Tuesday, July 11, 2006

The Head Butt Around the World

(or when you care enough to send the very best)

I don't watch football and I didn't watch it this weekend (not having access to the channel probably had something to do with it. If I can't buy it in the medina, I don't see it). In truth, few North Americans actually watch football (aka soccer) and if they tell you that they do, they are likely lying to your face. And those that really do are either of European descent, got laid for the first time during their post high school tour of the Continent, or are sports freaks - all of whom you can pretty much dismiss as the fringe element.

But world tournaments have a way of bringing the lost lambs back into the fold, beguiling the uninitiated with its bits of arcana & lore (i.e., translated into sanctioned violence & beer), and secret passwords and language (little gems like "50/50 balls"). I myself have been known to watch curling during certain briars and that is a fact that I have kept hidden for years. Certainly, golf cannot be far behind. And a retirement home for the mentally feeble. So, I confess that I was rather taken aback when Mr. Cat in Rabat admitted to ditching work (not shocked at that) to go watch the games. This spawned a conversation which went like this .... how many players do you actually know? By name?
Between the 2 of us we came up with 4:
  • Pelé
  • Ronaldo
  • Zinédine Zidane
  • Thierry Henry
  • David Beckham
Now if that isn't pathetic, I don't know what is. I strongly suspect that, in the long history of football, there have been a few more famous names. I'll have to do a bit of research between now and 2010.
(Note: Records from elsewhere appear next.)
Lemma runs_crossed s sm paths acc rs : state_ok s -> paths_rel s sm paths -> paths <> [] -> Forall row_ok rs ->
  acc_rel s acc rs -> runs s (crossed sm acc) (fun acc' s' => acc_rel s' acc' (cross_rows rs paths)).
Proof.
  intros Hs (P1 & P2 & P3 & P4 & P5) Hne Hr Ha. destruct rs as [|r rest]; [done|]. destruct paths as [|p ps]; [done|].
  destruct Ha as (A1 & A2 & A3 & A4 & A5 & A6 & A7 & A8 & A9 & A10). unfold crossed.
  inversion Hr as [|? ? Hr1 Hrest]; subst. inversion P2 as [|? ? Hp1 Hps]; subst. cbn [hd] in P3.
  assert (Hempty : sm_pfirst sm = [] <-> p = []).
  { rewrite <- (keys_nil s), P3. split; [|by intros ->]. intros [= E]. apply fromkeys_nil_inv in E. by destruct p. }
  assert (Hfirst : runs s (if bool_decide (sm_pfirst sm = []) then pret (acc_first acc) else unique [acc_first acc; sm_pfirst sm])
            (fun ids s' => keys_of s' ids = Some (ckeys (with_row p r)))).
  { rewrite ckeys_with by (done || apply Hr1). case_bool_decide as E.
    - apply runs_ret; [done|]. apply Hempty in E. subst p. cbn [List.map]. rewrite app_nil_r, fromkeys_NoDup_id by apply Hr1. done.
    - eapply runs_weaken; [eapply (runs_unique _ _ [_; _]); [done|]; repeat constructor; eassumption|].
      intros ids s' He Hk. cbv beta in Hk. rewrite Hk. cbn [List.concat]. by rewrite app_nil_r, fromkeys_app_r. }
  eapply runs_bind; [exact Hfirst|]. intros first s1 Hs1 He1 Hf.
  eapply runs_bind; [eapply (runs_unique _ _ [_; _; _]); [done|]; repeat constructor; eapply keys_extends; eassumption|].
  intros un s2 Hs2 He2 Hun. cbv beta in Hf, Hun. apply runs_ret; [done|].
  assert (Hb : forall q b, same_base b (with_row q b)) by (intros; apply with_row_base).
  assert (Hsplit : cross_rows (r :: rest) (p :: ps) = with_row p r :: (List.map (fun q => with_row q r) ps ++ cross_rows rest (p :: ps))%list)
    by done.
  assert (Hrep : forall {A} (h : dict -> A), (forall q b, h (with_row q b) = h b) ->
    List.map h (List.map (fun q => with_row q r) ps ++ cross_rows rest (p :: ps))%list
    = (replicate (List.length ps) (h r) ++ List.concat (List.map (fun b => replicate (S (List.length ps)) (h b)) rest))%list).
  { intros A h Hh. rewrite List.map_app, (cross_same h Hh). f_equal. clear -Hh. induction ps as [|q ps IH]; [done|]. cbn. by rewrite Hh, IH. }
  rewrite Hsplit. unfold acc_rel. cbn [acc_row acc_first acc_union acc_multi acc_touched acc_trace acc_has_quality acc_quality].
  split_and!.
  - eapply same_base_trans; [exact A1|apply Hb].
  - done.
  - by eapply keys_extends.
  - intros [Ht E]%orb_false_iff. apply negb_false_iff, bool_decide_eq_true in E. apply Hempty in E. subst p.
    rewrite A4 by done. rewrite ckeys_with by (done || apply Hr1). cbn [List.map]. by rewrite app_nil_r, fromkeys_NoDup_id by apply Hr1.
  - rewrite Hun. f_equal. rewrite <- Hsplit, map_ckeys_cross, fromkeys_concat, concat_concat, List.map_map by done.
    change (List.map ckeys (r :: rest)) with (ckeys r :: List.map ckeys rest).
    rewrite (fromkeys_crossed (ckeys r) (List.map ckeys rest) (List.map pkeys (p :: ps))) by done.
    change (List.concat [?a; ?b; ?c]) with (a ++ b ++ c ++ [])%list. rewrite app_nil_r. apply fromkeys_parts.
  - rewrite A6, P1. cbn [List.length]. destruct rest as [|b rest]; cbn [is_nil negb orb].
    + destruct ps as [|q ps]; [done|]. cbn. destruct (Z.ltb_spec 1 (Z.of_nat (S (S (List.length ps))))); [done|lia].
    + by destruct ps.
  - rewrite (Hrep _ rtrace) by (intros; symmetry; by apply same_base_trace). rewrite <- (same_base_trace _ _ (Hb p r)).
    by rewrite fold_repeated by (apply merge_trace_self || apply merge_trace_idem).
  - rewrite A8. change (existsb rhas (with_row p r :: ?l)) with (rhas (with_row p r) || existsb rhas l).
    rewrite <- (same_base_has _ _ (Hb p r)). cbn [existsb].
    assert (forall l, existsb rhas l = existsb id (List.map rhas l)) as Hm by (induction l as [|? ? IHl]; cbn; [done|by rewrite IHl]).
    rewrite (Hm (_ ++ _)%list), (Hrep _ rhas) by (intros; symmetry; by apply same_base_has). rewrite existsb_app, existsb_repeated.
    destruct (rhas r); [done|]. by rewrite existsb_none.
  - rewrite (Hrep _ rqual) by (intros; symmetry; by apply same_base_qual). rewrite <- (same_base_qual _ _ (Hb p r)).
    by rewrite fold_repeated by (apply qm_self || apply qm_idem).
  - done.
Qed.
Now living in part of the world (i.e., the parts that don't include North America, the Arctic Circle and possibly Antarctica) that goes apeshit over football, the last few weeks have been somewhat of a learning experience for me. The most valuable lesson I learned was that if men are watching a television screen on which there are men in shorts and a soccer ball, they will ignore the very real women who walk by. This is an exciting step forward for male-female relations in Morocco. The telecasting of soccer games should be mandatory in cafés 365 days of the year.

The second lesson I learned is that football has profoundly deep fault lines and the only middle ground is a perilous chasm which destroys the weak and unsure. You are for a team or against it. The enemy of my friend is my enemy ... pithy pithy pithy blah blah blah bullshit. But, not giving a rat's ass who won, I found it interesting to watch allegiances shift as favourites were knocked out ... which leads us to the final game (which again I did not watch but heard the play-by-play via Mr CinR on MSN Messenger). I expect those who actually saw The Incident to correct me if I have erred. In a nutshell:
  1. A nipple tweak is perpetrated by Marco Materazzi upon Zinédine Zidane.
  2. Materazzi growls something to Zidane.
  3. Zidane headbutts Materazzi.
  4. Zidane is thrown out of the game.
  5. France, unable to bear another significant loss to their team, caves during the penalty kick.
This is pretty much it, right? And now the internet is awash with theories as to why it happened. Did Materazzi call Zidane a "dirty terrorist" (to which the former responded, rather ingenuously, that "I don't even know what the word means." I guess he wasn't kidding when he said that he was "ignorant")? No one's telling. I asked a large-ish number of people here whether the headbutt was justified and what could Materazzi have said that would validate Zidane's reaction. The overwhelming majority of men and women I asked (all the women, by the way, felt it was inexcusable & shameful) felt that the headbutt was necessary because the Italian team had been goading Zidane all day. Wow. Secondly, the uniform response to my second question was that a comment about one's mother - in the last heated moments of the World Cup - obliges you - the seasoned professional, on the cusp of retiring from a brilliant career - to ram your head into the diaphragm of your opponent. Wow. So just to reiterate, the following events are acceptable if you make a few amendments:
  1. A nipple tweak is perpetrated by Marco Materazzi upon Zinédine Zidane, probably in sordid reference to Materazzi's phantasies about Zidane's mother.
  2. Materazzi makes a scurrilous comment to Zidane about his mother.
  3. Zidane headbutts the mother-loving Materazzi.
  4. Zidane, the family honour intact, is thrown out of the game, unjustly.
  5. France, unable to bear the thought that the honour of Zidane's mother was impugned, loses to cravenly Italy during the penalty kick.
... and we'll toss out words like professionalism, camaraderie, and self-restraint. There, it all makes sense to me now. Wow, injurying your opponent, jeopardizing your team's chances to win an international award, and ending your career on such a disgraceful low note trumps the Mother's Day card I bought my mother last year. Hope she appreciated it. Even money next spring she says, "Zouzou, please, just a card this year!"